From Casetext: Smarter Legal Research

Oliver v. Boston University

Court of Chancery of Delaware
Apr 26, 2004
C.A. No. 16570-NC (Del. Ch. Apr. 26, 2004)

Summary

refusing to grant motion to compel where movant provided "no basis for any conclusion that any of the documents contain business advice" rather than legal advice

Summary of this case from Amirsaleh v. Bd. of Trade City of New York

Opinion

C.A. No. 16570-NC.

Submitted: April 7, 2004.

April 26, 2004.

Michael Weidinger, Esquire Morris, James, Hitchens Williams, LLP Wilmington, DE.

William O. LaMotte, III, Esquire Morris, Nichols, Arsht Tunnell Wilmington, DE.
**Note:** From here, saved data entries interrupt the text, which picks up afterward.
(* ===== verification/TypedChat.v ===== *)
(** * A typed conversation from end to end

    The chat of BenchStreaming.v with both ends: its handler as the environment of
    the connection's model, and the loop of [BM_BidiRoundTrip] as the caller of the
    typed view, whose calls go to a channel.  Each round trip writes one message,
    whose bytes arrive cut in any way, and reads its echo. *)
From S2P Require Import Prelude Status CxxString Wire Codec Router Loop Platform Arena.
From S2P Require Import Api.
From S2P Require Channel ChannelInv ChannelRun ChannelCalls ChannelSends UnaryClient StreamClient.
From S2P Require Import ServerConn ServerInv ServerRun ServerCalls ServerStreams.
From S2P Require StreamServer StreamServerRun.
From S2P Require EndToEnd TypedEnd StreamEnd TypedStream BidiEnd BenchStreaming.

(** ** The server *)
Section Server.
Context {M : MethodTraits} (echo : ReqType → ResType) (sid : Z) (datas : list bytes).
#[local] Abbreviation ops := (omap (TypedStream.core_op sid)).
#[local] Abbreviation typed_run :=
  (StreamServerRun.run Service.kBidi (λ _, false) (λ _ _, false) (BenchStreaming.chat_handler echo) 1).

(** The typed stream after [k] messages, and with the next one. *)
Definition spoken (k : nat) : StreamServer.World :=
  typed_run (StreamServer.OpBody :: concat (imap BenchStreaming.exchange (take k datas))) StreamServer.new_stream.
Definition heard (k : nat) (st : Status) (eos : bool) (data : bytes) : StreamServer.World :=
  typed_run [StreamServer.OpAnswerRead (2 * k) st eos data] (spoken k).

(** What the typed stream asks of the core's context between two of its states. *)
Definition asked (w w' : StreamServer.World) : list ReOp :=
  ops (drop (length (StreamServer.trace w)) (StreamServer.trace w')).

(** The typed stream as it works inside the core's call outs, for a client that
    sends [datas]: its [k]th read has the token [2 * k], its write the next. *)
Definition chat_core (o : Out) (w : World) : list ReOp :=
  match o with
  | UserStream _ _ => ops (StreamServer.trace (spoken 0))
  | UserRead tok st eos data =>
      let k := Nat.div2 tok in asked (spoken k) (heard k st eos data)
  | UserWrite tok st =>
      let k := Nat.div2 tok in
      let v := heard k Ok false (default [] (datas !! k)) in
      asked v (typed_run [StreamServer.OpAnswerWrite tok st] v)
  | _ => []
  end.

(** What a message is answered with. *)
Definition reply (data : bytes) : bytes :=
  default [] (m ← ParseRequest data; EncodeResponse (echo m)).
Definition answered (data : bytes) : Prop :=
  ∃ m p, ParseRequest data = Some m ∧ EncodeResponse (echo m) = Some p.

Context (Hdatas : Forall answered datas).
Michael J. Maimone, Esquire Gordon, Fournaris Mammarella, P.A. Wilmington, DE.

Arthur L. Dent, Esquire Potter Anderson Corroon LLP Wilmington, DE.


Dear Counsel:

Before the Court is the Plaintiffs' motion to compel production of documents withheld by Seragen, Inc. ("Seragen") and Defendant Boston University ("BU") under claims of attorney-client privilege.

BU's privilege log contains slightly more than twenty entries. In contrast, Seragen's privilege log spans four volumes.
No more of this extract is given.